(** C6.  When the query succeeds and none of the reported entries is an
    IPv4 entry, each of them having an [ifa_addr] that is not null (the
    empty list included), the call returns an empty array and no exception
    is pending; no failed query has this outcome. *)
Theorem no_ipv4_entry_is_success (stack : ifaddrs_ptr) (l : list ifaddrs) :
  Forall (λ ifa, is_Some (ifa_addr ifa)) l →
  Forall (λ ifa, ¬ is_ipv4 ifa) l →
  listInterfaces stack (QueryOk l) = Ret (Returns [])
  ∧ ∀ stack' z, listInterfaces stack' (QueryFail z) ≠ Ret (Returns []).
Proof.
  intros Haddr Hnone.
  split; [| intros; apply failed_query_never_returns_array].
  assert (Hread : Forall readable l).
  { rewrite Forall_forall in Haddr, Hnone |- *.
    intros ifa Hin. apply readable_not_ipv4; auto. }
  unfold listInterfaces. rewrite ListInterfaces_readable; [| done |].
  - by rewrite filter_no_ipv4.
  - by rewrite filter_no_ipv4.
Qed.

Lemma no_ipv4_entry_is_success_witness :
  Forall (λ ifa, is_Some (ifa_addr ifa)) [lo_ll; eth0_v6]
  ∧ Forall (λ ifa, ¬ is_ipv4 ifa) [lo_ll; eth0_v6]
  ∧ listInterfaces Stray (QueryOk [lo_ll; eth0_v6]) = Ret (Returns [])
  ∧ ∀ stack' z, listInterfaces stack' (QueryFail z) ≠ Ret (Returns []).
Proof.
  assert (H1 : Forall (λ ifa, is_Some (ifa_addr ifa)) [lo_ll; eth0_v6])
    by (repeat constructor; by eexists).
  assert (H2 : Forall (λ ifa, ¬ is_ipv4 ifa) [lo_ll; eth0_v6])
    by (repeat constructor; intros H; exact H).
  exact (conj H1 (conj H2 (no_ipv4_entry_is_success Stray _ H1 H2))).
Defined.
(** What a request leaves of the store [m]: nothing changed; or the fresh
    job stored under its identifier; or that job as the task left it. *)
Lemma request_store (m : store) (evs : list event) (m' : store) :
  request_trace w req m evs m' →
  let a := length (heap m) in
  storedRefreshToken m' = storedRefreshToken m
  ∧ (∀ b, (b < a)%nat → heap m' !! b = heap m !! b)
  ∧ (jobs m' = jobs m ∧ heap m' = heap m
     ∨ ∃ jobId createdAt r,
         jobs m' = JobMap.set jobId a (jobs m)
         ∧ heap m' !! a = Some r
         ∧ well_formed r ∧ same_identity (fresh_job jobId createdAt) r)
  ∧ Forall (λ v, ∀ r, heap v !! a = Some r →
                      well_formed r ∧ ∃ jobId createdAt,
                        same_identity (fresh_job jobId createdAt) r)
           (views evs ++ [m']).
Proof.
  assert (Hold : ∀ ok p, Forall (λ e, passive m e ∧ ok e) p →
            Forall (λ v, ∀ r, heap v !! length (heap m) = Some r →
                              well_formed r ∧ ∃ jobId createdAt,
                                same_identity (fresh_job jobId createdAt) r)
                   (views p)).
  { intros ok p Hp. eapply Forall_impl; [by eapply passive_views|].
    intros v -> r. by rewrite lookup_ge_None_2. }
  assert (Hfresh : ∀ jobId createdAt r,
            heap (created req m jobId createdAt) !! length (heap m) = Some r →
            well_formed r ∧ ∃ jobId createdAt, same_identity (fresh_job jobId createdAt) r).
  { intros jobId createdAt r. rewrite created_lookup. intros [= <-].
    split; [done|]. by exists jobId, createdAt. }
  assert (Hnew : ∀ jobId createdAt ok p,
            Forall (λ e, passive (created req m jobId createdAt) e ∧ ok e) p →
            Forall (λ v, ∀ r, heap v !! length (heap m) = Some r →
                              well_formed r ∧ ∃ jobId createdAt,
                                same_identity (fresh_job jobId createdAt) r)
                   (views p)).
  { intros jobId createdAt ok p Hp. eapply Forall_impl; [by eapply passive_views|].
    intros v ->. apply Hfresh. }
  assert (Htask : ∀ jobId createdAt u tok o evs' m',
            task_trace w (length (heap m)) jobId req u tok
              (created req m jobId createdAt) o evs' m' →
            Forall (λ v, ∀ r, heap v !! length (heap m) = Some r →
                              well_formed r ∧ ∃ jobId createdAt,
                                same_identity (fresh_job jobId createdAt) r)
                   (views evs' ++ [m'])
            ∧ storedRefreshToken m' = storedRefreshToken m
            ∧ (∀ b, (b < length (heap m))%nat → heap m' !! b = heap m !! b)
            ∧ ∃ r, jobs m' = JobMap.set jobId (length (heap m)) (jobs m)
                   ∧ heap m' !! length (heap m) = Some r
                   ∧ well_formed r ∧ same_identity (fresh_job jobId createdAt) r).
  { intros jobId createdAt u tok o evs' m'' Htr.
    destruct (task_records _ _ _ _ _ _ _ _ _ Htr (created_lookup m jobId createdAt))
      as (Hviews & Hjobs & Hstored & Hother); [done|].
    split_and!.
    - eapply Forall_impl; [exact Hviews|]. intros v (r & Hr & Hwf & Hid) r'.
      rewrite Hr. intros [= <-]. split; [done|]. by exists jobId, createdAt.
    - by rewrite Hstored.
    - intros b Hb. rewrite Hother by lia. by apply created_lookup_lt.
    - apply Forall_app in Hviews as [_ Hlast].
      apply Forall_singleton in Hlast as (r & Hr & Hwf & Hid).
      exists r. by rewrite Hjobs. }
  intros [p0 Hp0|p0 p1 now createdAt a m1 Hp0 Hp1
         |p0 p1 evs' now createdAt mf u tok o a jobId m1 Hp0 Hp1 Hsync Htr
         |p0 p1 evs' now createdAt mf u tok o a jobId m1 Hp0 Hp1 Hsync Htr]; cbn zeta.
  - split_and!; [done|done|by left|].
    apply Forall_app. split; [by eapply Hold|].
    apply Forall_singleton. intros r. by rewrite lookup_ge_None_2.
  - split_and!; [done|by intros b Hb; apply created_lookup_lt| |].
    + right. exists (new_jobId w now), createdAt, (fresh_job (new_jobId w now) createdAt).
      split_and!; [done|by apply created_lookup|done|done].
    + rewrite !views_app, <- !app_assoc. repeat (apply Forall_app; split).
      * by eapply Hold.
      * constructor.
      * by eapply Hnew.
      * apply Forall_singleton, Hfresh.
  - destruct (Htask _ _ _ _ _ _ _ Htr) as (Hviews & Hstored & Hother & r & Hjobs & Hr & Hwf & Hid).
    split_and!; [done|done| |].
    + right. by exists (new_jobId w now), createdAt, r.
    + rewrite !views_app, <- !app_assoc. repeat (apply Forall_app; split).
      * by eapply Hold.
      * constructor.
      * by eapply Hnew.
      * constructor.
      * by apply Forall_app in Hviews as [? _].
      * by apply Forall_app in Hviews as [_ ?].
  - destruct (Htask _ _ _ _ _ _ _ Htr) as (Hviews & Hstored & Hother & r & Hjobs & Hr & Hwf & Hid).
    split_and!; [done|done| |].
    + right. by exists (new_jobId w now), createdAt, r.
    + rewrite !views_app, <- !app_assoc. repeat (apply Forall_app; split).
      * by eapply Hold.
      * constructor.
      * by eapply Hnew.
      * by apply Forall_app in Hviews as [? _].
      * destruct o; constructor.
      * by apply Forall_app in Hviews as [_ ?].
Qed.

━━━━━━━━━━━━━━━━━━━━━━━━━━━━━━

● Assignment
Among the lines above, find the one with "evs' m'' Htr." and the one with "- by rewrite Hstored.". Quote both and everything between them, exactly.

● Result of the task
  { intros jobId createdAt u tok o evs' m'' Htr.
    destruct (task_records _ _ _ _ _ _ _ _ _ Htr (created_lookup m jobId createdAt))
      as (Hviews & Hjobs & Hstored & Hother); [done|].
    split_and!.
    - eapply Forall_impl; [exact Hviews|]. intros v (r & Hr & Hwf & Hid) r'.
      rewrite Hr. intros [= <-]. split; [done|]. by exists jobId, createdAt.
    - by rewrite Hstored.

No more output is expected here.